Le train est annoncé avec 40 minutes de retard. Il regarde sa montre. Il va devoir encore patienter. Il ne s'y habituera jamais. Attendre est un mot qu'il déteste, non pas qu'il soit impatient, mais ces moments de vide l'effraient depuis toujours.
Sur le quai, des voyageurs comme lui ou presque. Aussi chargés en bagages que son esprit est vide. Il ne veut pas penser, pas tout de suite.

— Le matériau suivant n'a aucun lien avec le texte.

(* ===== verification/Connector.v ===== *)
(** The connector: src/pkg/connector/connector.go and the resource-type methods of
    its builders.

    A [connectorbuilder.ResourceSyncerV2] is one of the three builders; calling a
    method on it is a match. *)
From S2P Require Import Prelude GoStrings Json ScimModels Http Uhttp NotionClient Sdk.
From S2P Require Import ResourceTypes Pagination RoleBuilder UserBuilder GroupBuilder Config.

Record Connector := { cn_client : NotionClient; connectorOpts : option ConnectorOpts }.

Inductive ResourceSyncerV2 : Type :=
  | SUser (b : userBuilder)
  | SGroup (c : NotionClient)
  | SRole (c : NotionClient).

Definition newGroupBuilder (c : NotionClient) : ResourceSyncerV2 := SGroup c.
Definition newRoleBuilder (c : NotionClient) : ResourceSyncerV2 := SRole c.

Definition ResourceSyncers (d : Connector) : list ResourceSyncerV2 :=
  [ SUser (newUserBuilder (cn_client d) (connectorOpts d));
    newGroupBuilder (cn_client d); newRoleBuilder (cn_client d) ].

(** *** The methods of a syncer *)
Definition group_ResourceType : ResourceType := groupResourceType.
Definition role_ResourceType : ResourceType := roleResourceType.

Definition syncer_ResourceType (s : ResourceSyncerV2) : ResourceType :=
  match s with
  | SUser b => user_ResourceType b
  | SGroup _ => group_ResourceType
  | SRole _ => role_ResourceType
  end.

Definition syncer_List {W} `{!HttpTransport W} (s : ResourceSyncerV2) (tok : text)
    : go (http_state W) (list Resource * option SyncOpResults) :=
  match s with
  | SUser b => user_List b tok
  | SGroup c => group_List c tok
  | SRole _ => lift role_List
  end.

Definition syncer_Entitlements (s : ResourceSyncerV2) (r : Resource)
    : outcome (list Entitlement * option SyncOpResults) :=
  match s with
  | SUser _ => user_Entitlements r
  | SGroup _ => group_Entitlements r
  | SRole _ => role_Entitlements r
  end.

Definition syncer_Grants {W} `{!HttpTransport W} (s : ResourceSyncerV2) (r : Resource)
    : go (http_state W) (list Grant_ * option SyncOpResults) :=
  match s with
  | SUser _ => lift (user_Grants r)
  | SGroup c => group_Grants c r
  | SRole _ => lift (role_Grants r)
  end.

(** ** Metadata *)
Record SchemaFieldMeta := {
  am_DisplayName : string;
  am_Required : bool;
  am_Description : string;
  am_Placeholder : string;
  am_Order : Z
}.
Record ConnectorMetadata := {
  md_DisplayName : string;
  md_Description : string;
  md_FieldMap : gmap string SchemaFieldMeta
}.

Definition Metadata (_ : Connector) : outcome ConnectorMetadata :=
  Ok {| md_DisplayName := "Notion";
        md_Description := "Connector syncing users, groups and roles from Notion";
        md_FieldMap :=
          {[ "first_name" :=
               {| am_DisplayName := "First Name"; am_Required := true;
                  am_Description := "First name of the person who will own the user.";
                  am_Placeholder := "John"; am_Order := 1 |};
             "last_name" :=
               {| am_DisplayName := "Last Name"; am_Required := true;
                  am_Description := "Last name of the person who will own the user.";
                  am_Placeholder := "Doe"; am_Order := 2 |};
             "email" :=
               {| am_DisplayName := "Email"; am_Required := true;
                  am_Description := "This email will be used as the login for the user.";
                  am_Placeholder := "john.doe@example.com"; am_Order := 3 |} ]} |}.

(** [Validate] makes no call: it returns nil annotations and a nil error. *)
Definition Validate {S} (_ : Connector) : go S Annotations := ret [].

(** The SDK's client is built by the caller of the model. *)
Definition connector_New (cli : BaseHttpClient) (cfg : Notion) (opts : option ConnectorOpts)
    : Connector :=
  {| cn_client := New cli (ScimToken cfg) (BaseUrl cfg); connectorOpts := opts |}.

Quelques mètres plus loin, un groupe d'enfants, bruyants. Il augmente le volume de son MP3. Oublier, s'étourdir de musique pour ne pas penser. Surtout ne pas réfléchir à sa présence sur le quai de cette gare.
Il jette un œil rapide au travers d'une vitre. Il s'étonne encore d'avoir enfilé si rapidement cette veste. Elle était restée suspendue dans l'entrée depuis si longtemps. Mécaniquement, sa main se glisse dans la poche. Ses doigts retrouvent le galet, lissé par le temps, mais intact.
Il n'a pas emporté avec lui l'article ; de toute façon, il le connaît par cœur. Ses yeux en sont imprégnés. Il serait même capable de le réécrire, mot pour mot. Entre les lignes, il a compris le message.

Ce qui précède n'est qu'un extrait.